Rescue dog barking at the children

(44 Posts)
Liberty5 Tue 28-Jan-20 07:00:41

Hi

Any tips or experiences, I need some help! We got our dog on Saturday, 5 month old (Shih tsu cross) from a rescue centre. He’s lovely, but very unsure, scared, missing his kennel companion as always been with dogs and I think pining. He’s been generally doing great considering, but on Sunday afternoon he started barking at our children and now does it whenever they enter the room. Short growl then short sharp loud barks. They have been very gentle and calm with him, been supervised and we have given him a lot of space and quiet. He has been mostly in our large kitchen/diner/family room settling in, the children have been in the lounge / rest of house, coming in to see him for short periods to not over worry him with one of us with the kids where they are and one of us with the dog so he’s not left alone. They haven’t been rough with him or loud or crazy, but he clearly feels upset/threatened by them and the children are now getting scared of him. I’m calling a puppy behaviourist/trainer this morning to arrange a 121 in the house (he’ll be having general puppy training classes with her going forward) but any advice from anyone for starters? I knew he’d need a lot of TLC and training and I’m at home most of the day and my husband works from home so we are here but I’m a bit dismayed about this turn of events. He’s fine around me and my husband, he’ll sit on our laps and be stroked and fall asleep and is happy to be handled. He’s also been happy to lie on the sofa and be stroked by my eldest, but when she walks in the room he’s had started to bark at her. If he’s on a lap he’s a happy and calm, if he’s generally padding/sitting in the kitchen and they appear he’s a stressball. It’s not just someone coming in the room - he’s quiet until he see’s it’s one of them in particular. I know we have taken on a dog that needs a lot of time and love and training and we are all prepared to give it. The dog was ok at the premeet with the children before we took him home and had been happy to be stroked by them, no indication of not liking them, but I think he had the confidence of his kennel mate there which helped him (he had been in a foster home for a week with a smaller fog rather than in the main kennels when we picked him up.)

OP’s posts: |
MothershipG Tue 28-Jan-20 07:27:33

Have you contacted the rescue? Do they offer any post adoption support?

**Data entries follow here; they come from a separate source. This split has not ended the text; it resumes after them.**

Lemma node_red_configured `{NodeRed.Host} e nm :
  let r := run (NodeRed.Configure e) (NodeRed.mk_state (NodeRed.New nm) 0 ∅ None) in
  r.2 = Returns None → node_red_settings e nm (NodeRed.this r.1).
Proof.
  intros r Hr. subst r. unfold NodeRed.Configure in *. set (s := NodeRed.mk_state _ _ _ _) in *.
  assert (nr_field (NodeRed.name ∘ NodeRed.this) (λ _, None) e) as H1' by solve_nr.
  assert (nr_field (NodeRed.pubEndpoint ∘ NodeRed.this) (text_of "pub-endpoint") e) as H2' by solve_nr.
  assert (nr_field (NodeRed.pullEndpoint ∘ NodeRed.this) (text_of "pull-endpoint") e) as H3' by solve_nr.
  assert (nr_field (executable ∘ NodeRed.this) (text_of "executable") e) as H4' by solve_nr.
  assert (nr_field (settingsPath ∘ NodeRed.this) (text_of "settings-path") e) as H5' by solve_nr.
  assert (nr_field (field_of "theme") (λ c, Some <$> text_of "theme" c) e) as H6' by solve_nr.
  assert (nr_field (field_of "user-dir") (λ c, Some <$> text_of "user-dir" c) e) as H7' by solve_nr.
  assert (nr_field (field_of "flow-path") (λ c, Some <$> text_of "flow-path" c) e) as H8' by solve_nr.
  assert (nr_field (field_of "host") (λ c, Some <$> attribute "endpoint" "host" "0.0.0.0" c) e) as H9' by solve_nr.
  assert (nr_field (field_of "port") (λ c, Some <$> attribute "endpoint" "port" "1880" c) e) as H10' by solve_nr.
  apply (sets_run _ _ _ _ s) in H1', H2', H3', H4', H5', H6', H7', H8', H9', H10'; [|exact Hr..].
  unfold compose, field_of in *.
  split; rewrite <- ?setting_text, <- ?setting_last_text, <- ?(setting_map Some); try done.
  by rewrite H1', setting_none.
Qed.

(** ** Modules that have more than settings *)

(** Statements that keep a field and only return errors. *)
Lemma keeps_sets {S A B} (proj : S → A) (m : go S (option error) B) :
  keeps (λ s s', proj s' = proj s) m → ends is_error m → sets proj Datatypes.id m.
Proof. intros Hk He s. specialize (Hk s). specialize (He s). by destruct (m s) as [s' [b|o|p|]]. Qed.

#[local] Instance same_field_preorder {S A} (proj : S → A) : PreOrder (λ s s', proj s' = proj s).
Proof. split; [by intros s|]. intros s1 s2 s3. congruence. Qed.

Lemma sets_serial {S A} (proj : S → A) upd (init : S → S) l :
  (∀ s, proj (init s) = proj s) → (∀ f s, proj (upd f s) = proj s) →
  sets proj Datatypes.id (_ ← modify init; range l (configure_serial upd)).
Proof.
  intros Hi Hu. destruct (configure_serials_ok (λ s s', proj s' = proj s) upd Hu init l Hi) as [Hk He].
  by apply keeps_sets.
Qed.

Lemma sets_assign_int {S A} (proj : S → A) text format set :
  (∀ v s, proj (set v s) = proj s) → sets proj Datatypes.id (assign_int text format set).
Proof.
  intros Hs. destruct (assign_int_ok (λ s s', proj s' = proj s) text format set Hs) as [Hk He].
  by apply keeps_sets.
Qed.

Lemma sets_assign_int_value {S} (proj : S → Z) text format set :
  (∀ v s, proj (set v s) = v) → sets proj (λ a, default a (integer text)) (assign_int text format set).
Proof.
  intros Hs s. unfold assign_int, integer. destruct (Atoi text) as [v [err|]]; go_unfold; [done|]. apply Hs.
Qed.

(** A Modbus server. *)
Record modbus_server_settings (e : Element) (nm : string) (s : ModbusServer) : Prop := {
  ms_name : ModbusServer.name s = nm;
  ms_pull : ModbusServer.pullEndpoint s = default "" (last_text "pull-endpoint" (ChildElements e));
  ms_pub : ModbusServer.pubEndpoint s = default "" (last_text "pub-endpoint" (ChildElements e));
  ms_endpoint : ModbusServer.endpoint s = default "" (last_text "endpoint" (ChildElements e));
  ms_id : ModbusServer.unit_id s = setting (parsed integer "id") 1 (ChildElements e);
  ms_registers : server_wf s;
}.

Ltac solve_modbus :=
  apply sets_range; let c := fresh "c" in intros c;
  unfold ModbusServerConfig.configure_child, ModbusClient.configure_child, parsed, text_of, duration; by_tag c;
  first [solve_sets
        |by apply sets_assign_int
        |by apply sets_assign_int_value
        |by apply sets_serial].

Lemma modbus_server_configured e nm :
  let r := run (ModbusServerConfig.Configure e) (ModbusServerConfig.New nm) in
  (∃ o, r.2 = Returns o) ∧ (r.2 = Returns None → modbus_server_settings e nm r.1).
Proof.
  intros r. destruct (ModbusServerConfig.Configure_ends e (ModbusServerConfig.New nm)) as [Ho (Hn & _ & Hwf)].
  split; [exact Ho|]. intros Hr. subst r. unfold ModbusServerConfig.Configure in *.
  set (s := ModbusServerConfig.New nm) in *. set (l := range (ChildElements e) _) in *.
  assert (sets ModbusServer.pullEndpoint (λ a, setting (text_of "pull-endpoint") a (ChildElements e)) l) as H1 by solve_modbus.
  assert (sets ModbusServer.pubEndpoint (λ a, setting (text_of "pub-endpoint") a (ChildElements e)) l) as H2 by solve_modbus.
  assert (sets ModbusServer.endpoint (λ a, setting (text_of "endpoint") a (ChildElements e)) l) as H3 by solve_modbus.
  assert (sets ModbusServer.unit_id (λ a, setting (parsed integer "id") a (ChildElements e)) l) as H4 by solve_modbus.
  apply (sets_run _ _ _ _ s) in H1, H2, H3, H4; [|exact Hr..]. cbv beta in *. rewrite setting_text in H1, H2, H3.
  split; [exact Hn|exact H1|exact H2|exact H3|exact H4|exact (Hwf (server_wf_New nm))].
Qed.

(** A Modbus client. *)
Record modbus_client_settings `{ModbusLib} (e : Element) (nm : string) (s : ModbusClient) : Prop := {
  mc_name : ModbusClient.name s = nm;
  mc_pull : ModbusClient.pullEndpoint s = default "" (last_text "pull-endpoint" (ChildElements e));
  mc_pub : ModbusClient.pubEndpoint s = default "" (last_text "pub-endpoint" (ChildElements e));
  mc_endpoint : ModbusClient.endpoint s = default "" (last_text "endpoint" (ChildElements e));
  mc_id : ModbusClient.id s = setting (parsed integer "unit-id") 1 (ChildElements e);
  mc_period : ModbusClient.period s = setting (parsed duration "period") 5000000000 (ChildElements e);
  mc_registers : client_wf s;
  mc_client : ModbusClient.client s = None;
}.

Lemma modbus_client_configured `{ModbusLib} e nm :
  let r := run (ModbusClient.Configure e) (ModbusClient.New nm) in
  (∃ o, r.2 = Returns o) ∧ (r.2 = Returns None → modbus_client_settings e nm r.1).
Proof.
  intros r. destruct (client_Configure_ends e (ModbusClient.New nm)) as [Ho (Hn & _ & Hc & Hwf)].
  split; [exact Ho|]. intros Hr. subst r. unfold ModbusClient.Configure in *.
  set (s := ModbusClient.New nm) in *. set (l := range (ChildElements e) _) in *.
  assert (sets ModbusClient.pullEndpoint (λ a, setting (text_of "pull-endpoint") a (ChildElements e)) l) as H2' by solve_modbus.
  assert (sets ModbusClient.pubEndpoint (λ a, setting (text_of "pub-endpoint") a (ChildElements e)) l) as H3' by solve_modbus.
  assert (sets ModbusClient.endpoint (λ a, setting (text_of "endpoint") a (ChildElements e)) l) as H4' by solve_modbus.
  assert (sets ModbusClient.id (λ a, setting (parsed integer "unit-id") a (ChildElements e)) l) as H5' by solve_modbus.
  assert (sets ModbusClient.period (λ a, setting (parsed duration "period") a (ChildElements e)) l) as H6' by solve_modbus.
  apply (sets_run _ _ _ _ s) in H2', H3', H4', H5', H6'; [|exact Hr..]. cbv beta in *. rewrite setting_text in H2', H3', H4'.
  split; [exact Hn|exact H2'|exact H3'|exact H4'|exact H5'|exact H6'|exact (Hwf (client_wf_New nm))|exact Hc].
Qed.

(** A logic module. *)
Record logic_settings `{Expr} (e : Element) (nm : string) (s : Logic) : Prop := {
  lg_pull : Logic.pullEndpoint s = default "" (last_text "pull-endpoint" (ChildElements e));
  lg_pub : Logic.pubEndpoint s = default "" (last_text "pub-endpoint" (ChildElements e));
  lg_period : Logic.period s = setting (parsed duration "period") 1000000000 (ChildElements e);
  lg_updates : Logic.processUpdates s = setting (parsed boolean "process-updates") false (ChildElements e);
  lg_sane : sane nm s;
}.

Lemma sets_lines `{Expr} {A} (proj : Logic → A) l :
  (∀ v s, proj (set_order v s) = proj s) → (∀ v s, proj (set_program v s) = proj s) →
  (∀ v s, proj (set_env v s) = proj s) → sets proj Datatypes.id (range l configure_line).
Proof.
  intros Ho Hp He. apply sets_range_id. intros [i line]. unfold configure_line.
  assert (∀ p left, sets proj Datatypes.id (set_line i p left)) as Hline.
  { intros p left. apply sets_modify. intros s. by rewrite Ho, Hp. }
  destruct (HasPrefix line "#"); [apply sets_ret|]. destruct (SplitN2 line equals_sign) as [left [right|]].
  - destruct (Compile (TrimSpace right)); [|apply sets_error]. apply sets_keep; [apply Hline|intros _].
    apply sets_keep; [apply sets_get|intros s]. destruct (env s !! TrimSpace left); [apply sets_ret|].
    apply sets_modify. intros s'. apply He.
  - destruct (HasPrefix _ _); [|apply sets_ret]. destruct (Compile _); [apply Hline|apply sets_error].
Qed.

Lemma sets_variables `{Expr} {A} (proj : Logic → A) l :
  (∀ v t w s, proj (set_variables v t w s) = proj s) → (∀ v s, proj (set_env v s) = proj s) →
  sets proj Datatypes.id (range l configure_variable).
Proof.
  intros Hv He. apply sets_range_id. intros c. unfold configure_variable.
  apply sets_keep; [apply sets_modify; intros s; apply Hv|intros _].
  destruct (ParseFloat (Text c)) as [f [err|]]; [destruct (ParseBool (Text c)) as [b [err'|]]|];
    first [apply sets_error|apply sets_modify; intros s; apply He].
Qed.

Ltac solve_logic :=
  apply sets_range; let c := fresh "c" in intros c;
  unfold Logic.configure_child, parsed, text_of, duration, boolean; by_tag c;
  first [solve_sets
        |by apply sets_variables
        |apply sets_keep; [by apply sets_modify|intros []; by apply sets_lines]
        |let s := fresh "s" in intros s; go_unfold; destruct (ParseBool _) as [? [|]]; done].

Lemma logic_configured `{Expr} e nm :
  let r := run (Logic.Configure e) (Logic.New nm) in
  (∃ o, r.2 = Returns o) ∧ (r.2 = Returns None → logic_settings e nm r.1).
Proof.
  intros r. destruct (Configure_sane e nm) as [Hs Ho]. split; [exact Ho|]. intros Hr. subst r.
  unfold Logic.Configure in *. set (s := Logic.New nm) in *. set (l := range (ChildElements e) _) in *.
  assert (sets Logic.pullEndpoint (λ a, setting (text_of "pull-endpoint") a (ChildElements e)) l) as H2' by solve_logic.
  assert (sets Logic.pubEndpoint (λ a, setting (text_of "pub-endpoint") a (ChildElements e)) l) as H3' by solve_logic.
  assert (sets Logic.period (λ a, setting (parsed duration "period") a (ChildElements e)) l) as H4' by solve_logic.
  assert (sets Logic.processUpdates (λ a, setting (parsed boolean "process-updates") a (ChildElements e)) l) as H5' by solve_logic.
  apply (sets_run _ _ _ _ s) in H2', H3', H4', H5'; [|exact Hr..]. cbv beta in *. rewrite setting_text in H2', H3'. by split.
Qed.

(** A SunSpec server. *)
Record sunspec_server_settings (e : Element) (nm : string) (s : SunSpecServer) : Prop := {
  ss_name : SunSpecServer.name s = nm;
  ss_pull : SunSpecServer.pullEndpoint s = default "" (last_text "pull-endpoint" (ChildElements e));
  ss_pub : SunSpecServer.pubEndpoint s = default "" (last_text "pub-endpoint" (ChildElements e));
  ss_endpoint : SunSpecServer.endpoint s = default "" (last_text "endpoint" (ChildElements e));
  ss_store : server_ok s;
}.

Section sunspec_server.
Context `{Schemas} {A : Type} (proj : SunSpecServer → A).
Context (Hheap : ∀ v s, proj (SunSpecServer.set_heap v s) = proj s)
  (Hregs : ∀ v s, proj (SunSpecServer.set_registers v s) = proj s)
  (Hpoints : ∀ v s, proj (SunSpecServer.set_points v s) = proj s)
  (Htags : ∀ v s, proj (SunSpecServer.set_tags v s) = proj s).

Lemma sets_put_register a l : sets proj Datatypes.id (put_register (R:=option error) a l).
Proof. apply sets_modify. intros s. apply Hregs. Qed.

Lemma sets_configure_points id len ps a : sets proj Datatypes.id (configure_points id len ps a).
Proof.
  revert a. induction ps as [|p ps IH]; intros a; [apply sets_ret|]. cbn [configure_points].
  destruct (point_register id len p); [|apply sets_error].
  apply sets_keep; [intros s; apply Hheap|intros loc]. apply sets_keep; [apply sets_put_register|intros _].
  apply sets_keep; [apply sets_modify; intros s; apply Hpoints|by intros _].
Qed.

Lemma sets_configure_value a c : sets proj Datatypes.id (configure_value a c).
Proof.
  unfold configure_value. apply sets_keep; [apply sets_get|intros s].
  destruct (SunSpecServer.points s !! ETag c) as [l|]; [|apply sets_error].
  apply sets_keep; [by destruct (heap s !! l); intros s'|intros r].
  apply sets_keep; [|intros _; apply sets_put_register].
  assert (∀ f, sets proj Datatypes.id (update_register (R:=option error) l f)) as Hup
    by (intros f; apply sets_modify; intros s'; apply Hheap).
  destruct (HasPrefix _ _); [apply Hup|]. destruct (ParseFloat (Text c)) as [v [err|]]; [|apply Hup].
  apply sets_keep; [apply sets_modify; intros s'; apply Htags|intros _; apply Hup].
Qed.

Lemma sets_configure_model c a : sets proj Datatypes.id (configure_model c a).
Proof.
  unfold configure_model. destruct (SelectAttr c "id"); [|apply sets_error].
  destruct (Atoi _) as [id [err|]]; [apply sets_error|]. destruct (GetModelSchema id); [|apply sets_error].
  apply sets_keep; [apply sets_configure_points|intros a'].
  apply sets_keep; [apply sets_range_id, sets_configure_value|intros _; apply sets_ret].
Qed.

(** The loop over the children sets what the three settings of the address set. *)
Lemma sets_configure_children g l :
  (∀ c s, ETag c = "pull-endpoint" → proj (SunSpecServer.set_pullEndpoint (Text c) s) = default (proj s) (g c)) →
  (∀ c s, ETag c = "pub-endpoint" → proj (SunSpecServer.set_pubEndpoint (Text c) s) = default (proj s) (g c)) →
  (∀ c s, ETag c = "endpoint" → proj (SunSpecServer.set_endpoint (Text c) s) = default (proj s) (g c)) →
  (∀ c, ETag c ≠ "pull-endpoint" → ETag c ≠ "pub-endpoint" → ETag c ≠ "endpoint" → g c = None) →
  ∀ a m1, sets proj (λ x, setting g x l) (configure_children l a m1).
Proof.
  intros Hpl Hpb Hep Hno. induction l as [|c l IH]; intros a m1; [apply sets_ret|]. intros s. cbn [configure_children].
  rewrite setting_cons.
  assert (∀ u a m1, proj (u s) = default (proj s) (g c) →
    match (_ ← modify (R:=option error) u; configure_children l a m1) s with
    | (s', Next _) => proj s' = setting g (default (proj s) (g c)) l
    | (_, Return o) => o ≠ None
    | _ => True
    end) as Hset.
  { intros u a' m' Hu. specialize (IH a' m' (u s)). unfold mbind, go_bind, modify.
    destruct (configure_children l a' m' (u s)) as [s' [r|o|p|]]; try done. by rewrite IH, Hu. }
  destruct (String.eqb_spec (ETag c) "pull-endpoint") as [E1|N1]; [by apply Hset, Hpl|].
  destruct (String.eqb_spec (ETag c) "pub-endpoint") as [E2|N2]; [by apply Hset, Hpb|].
  destruct (String.eqb_spec (ETag c) "endpoint") as [E3|N3]; [by apply Hset, Hep|].
  rewrite (Hno c N1 N2 N3). simpl. destruct (String.eqb (ETag c) "model"); [|apply IH].
  exact (sets_bind proj _ _ _ _ (sets_configure_model c a) (λ m, IH _ _) s).
Qed.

Maybe for now ask the kids to ignore him completely, no eye contact, no strokes. Does he have a crate or safe space? How old are your DC? Is he food motivated?

I'm sure the behaviourist will be able to give good advice.

billybagpuss Tue 28-Jan-20 07:33:23

How does he react when you take him into the room to see them?

Booboostwo Tue 28-Jan-20 07:33:51

You are right to be cautious about this. How old are the DCs? Hopefully old enough to understand that they must never pressure the dog into more contact than he is willing to give. The dog must always have the option to walk away, she should not be cornered or stroked when she doesn’t want to.

You are also right to get a behaviourist involved. These kinds of behaviours need to be observed in person and you need expert advice.

One easy thing to try until you get professional help is to have the DCs toss food in the direction of the dog. They should not try to feed her directly or lure her to them. They should ignore her and just throw treats in her direction.

thelongdarkteatimeofthesoul Tue 28-Jan-20 07:44:06

We had this with a rescue dog who'd been in a foster home and was supposed to be child friendly - the children in the foster home were older than our younger two though. Just as you describe she was fine for the first week but then once she'd somewhat settled in barked and growled at my youngest in particular. She also put herself between me and my youngest and was very much agitated by me giving him attention, especially hugs or helping him with the zip on his coat etc.
She tended to completely ignore the older children but the youngest was unsafe around her even fully supervised.

We tried with her for 6 months and managed to improve her physical health no end (she was under weight when we got her) and teach her commands, but the issue with my youngest meant we returned her to the rescue eventually because we were completely unable to resolve it and were on edge all the time. To be honest it was the worst 6 months of my life, I've never been that unhappy and will never have a dog in the house again. The kids all loved her, including the youngest, and were heartbroken, but she made my youngest unsafe in his own home and we'd tried everything with the trainer.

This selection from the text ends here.